*** Opening The data ***

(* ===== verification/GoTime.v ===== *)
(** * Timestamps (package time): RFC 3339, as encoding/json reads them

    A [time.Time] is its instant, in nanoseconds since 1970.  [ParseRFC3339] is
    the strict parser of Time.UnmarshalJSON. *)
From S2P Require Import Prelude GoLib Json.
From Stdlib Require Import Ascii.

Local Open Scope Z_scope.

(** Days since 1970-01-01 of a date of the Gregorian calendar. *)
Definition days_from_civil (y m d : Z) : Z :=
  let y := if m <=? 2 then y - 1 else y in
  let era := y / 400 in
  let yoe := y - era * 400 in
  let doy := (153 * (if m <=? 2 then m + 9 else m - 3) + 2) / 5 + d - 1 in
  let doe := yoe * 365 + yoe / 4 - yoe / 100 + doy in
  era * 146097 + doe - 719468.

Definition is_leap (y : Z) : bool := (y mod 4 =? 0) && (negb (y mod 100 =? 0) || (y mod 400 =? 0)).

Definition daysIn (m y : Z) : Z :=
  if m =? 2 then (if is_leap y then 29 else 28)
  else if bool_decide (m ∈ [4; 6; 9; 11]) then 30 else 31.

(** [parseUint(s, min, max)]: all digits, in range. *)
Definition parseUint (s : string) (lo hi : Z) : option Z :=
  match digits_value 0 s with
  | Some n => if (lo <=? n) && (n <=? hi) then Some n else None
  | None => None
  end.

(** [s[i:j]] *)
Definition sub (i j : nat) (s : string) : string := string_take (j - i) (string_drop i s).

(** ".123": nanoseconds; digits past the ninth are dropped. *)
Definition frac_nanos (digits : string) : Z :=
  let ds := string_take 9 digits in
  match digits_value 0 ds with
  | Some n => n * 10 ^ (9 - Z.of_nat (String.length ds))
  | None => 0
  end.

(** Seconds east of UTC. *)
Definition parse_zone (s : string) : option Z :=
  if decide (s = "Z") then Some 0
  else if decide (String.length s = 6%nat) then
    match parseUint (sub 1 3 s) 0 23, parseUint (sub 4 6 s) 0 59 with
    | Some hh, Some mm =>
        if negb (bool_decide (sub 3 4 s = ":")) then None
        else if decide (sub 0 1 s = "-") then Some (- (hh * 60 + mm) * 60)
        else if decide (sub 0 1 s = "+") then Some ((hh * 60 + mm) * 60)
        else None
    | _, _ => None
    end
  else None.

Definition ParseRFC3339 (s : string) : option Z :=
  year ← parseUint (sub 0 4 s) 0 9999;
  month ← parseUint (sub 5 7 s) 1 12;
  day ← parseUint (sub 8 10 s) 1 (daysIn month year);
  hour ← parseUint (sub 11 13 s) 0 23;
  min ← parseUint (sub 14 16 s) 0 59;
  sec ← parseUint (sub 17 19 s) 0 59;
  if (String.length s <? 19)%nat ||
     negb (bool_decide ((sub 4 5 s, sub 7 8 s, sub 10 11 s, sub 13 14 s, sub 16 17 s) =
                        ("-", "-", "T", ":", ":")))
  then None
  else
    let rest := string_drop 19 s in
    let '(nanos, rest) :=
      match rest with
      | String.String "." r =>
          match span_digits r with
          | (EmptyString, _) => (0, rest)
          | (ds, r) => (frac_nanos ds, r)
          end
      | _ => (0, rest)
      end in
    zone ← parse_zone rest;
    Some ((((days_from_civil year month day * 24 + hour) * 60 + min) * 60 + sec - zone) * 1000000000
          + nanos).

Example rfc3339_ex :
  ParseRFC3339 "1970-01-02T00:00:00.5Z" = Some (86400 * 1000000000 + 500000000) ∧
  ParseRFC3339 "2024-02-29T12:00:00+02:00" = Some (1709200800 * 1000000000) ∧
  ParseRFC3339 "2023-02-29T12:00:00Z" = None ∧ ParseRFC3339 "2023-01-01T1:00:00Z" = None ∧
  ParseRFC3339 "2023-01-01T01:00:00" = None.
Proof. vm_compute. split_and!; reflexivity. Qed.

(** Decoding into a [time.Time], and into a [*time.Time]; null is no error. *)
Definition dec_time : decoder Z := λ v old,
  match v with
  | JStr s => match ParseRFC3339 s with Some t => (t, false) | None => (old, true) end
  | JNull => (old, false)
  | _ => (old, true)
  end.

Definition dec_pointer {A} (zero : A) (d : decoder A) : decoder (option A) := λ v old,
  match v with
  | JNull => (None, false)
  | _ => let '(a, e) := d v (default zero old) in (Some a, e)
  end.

*** Closing The data ***
*** Opening The data ***

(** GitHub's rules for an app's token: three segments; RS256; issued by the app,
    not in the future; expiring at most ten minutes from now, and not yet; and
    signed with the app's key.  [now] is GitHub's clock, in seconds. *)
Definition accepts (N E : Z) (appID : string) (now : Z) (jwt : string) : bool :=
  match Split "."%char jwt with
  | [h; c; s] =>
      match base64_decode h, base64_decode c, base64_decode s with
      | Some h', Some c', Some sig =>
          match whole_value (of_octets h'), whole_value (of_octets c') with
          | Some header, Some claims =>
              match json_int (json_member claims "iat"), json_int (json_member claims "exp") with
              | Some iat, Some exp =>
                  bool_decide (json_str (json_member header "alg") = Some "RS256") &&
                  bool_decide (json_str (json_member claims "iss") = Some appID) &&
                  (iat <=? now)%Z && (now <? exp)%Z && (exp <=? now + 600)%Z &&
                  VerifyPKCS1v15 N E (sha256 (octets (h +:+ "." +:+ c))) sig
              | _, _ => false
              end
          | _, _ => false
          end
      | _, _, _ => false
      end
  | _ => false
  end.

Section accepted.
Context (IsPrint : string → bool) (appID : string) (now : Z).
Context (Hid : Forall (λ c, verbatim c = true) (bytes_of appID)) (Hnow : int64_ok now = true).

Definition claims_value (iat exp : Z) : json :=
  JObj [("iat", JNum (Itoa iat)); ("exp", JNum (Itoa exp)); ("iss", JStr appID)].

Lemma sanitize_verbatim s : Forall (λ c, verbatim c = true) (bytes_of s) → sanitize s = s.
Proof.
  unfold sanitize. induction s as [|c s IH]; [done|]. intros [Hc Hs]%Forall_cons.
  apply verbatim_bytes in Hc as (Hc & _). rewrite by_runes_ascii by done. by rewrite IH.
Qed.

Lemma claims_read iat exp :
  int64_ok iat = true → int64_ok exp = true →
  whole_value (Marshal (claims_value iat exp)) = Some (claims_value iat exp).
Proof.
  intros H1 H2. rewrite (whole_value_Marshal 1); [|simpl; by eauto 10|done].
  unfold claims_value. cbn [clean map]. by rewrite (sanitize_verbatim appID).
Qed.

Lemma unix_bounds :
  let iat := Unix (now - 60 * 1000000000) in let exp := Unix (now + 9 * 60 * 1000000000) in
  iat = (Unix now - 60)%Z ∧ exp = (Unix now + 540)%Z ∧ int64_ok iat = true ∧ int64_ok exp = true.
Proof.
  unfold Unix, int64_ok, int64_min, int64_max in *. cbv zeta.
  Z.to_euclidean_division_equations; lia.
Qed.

*** Closing The data ***

What the task requires =
Above are some lines. Repeat exactly, and only, those from the line that has "(* ===== verification/GoTime.v ===== *)" through the line that has "(** Days since".

Output for this task =
(* ===== verification/GoTime.v ===== *)
(** * Timestamps (package time): RFC 3339, as encoding/json reads them

    A [time.Time] is its instant, in nanoseconds since 1970.  [ParseRFC3339] is
    the strict parser of Time.UnmarshalJSON. *)
From S2P Require Import Prelude GoLib Json.
From Stdlib Require Import Ascii.

Local Open Scope Z_scope.

(** Days since 1970-01-01 of a date of the Gregorian calendar. *)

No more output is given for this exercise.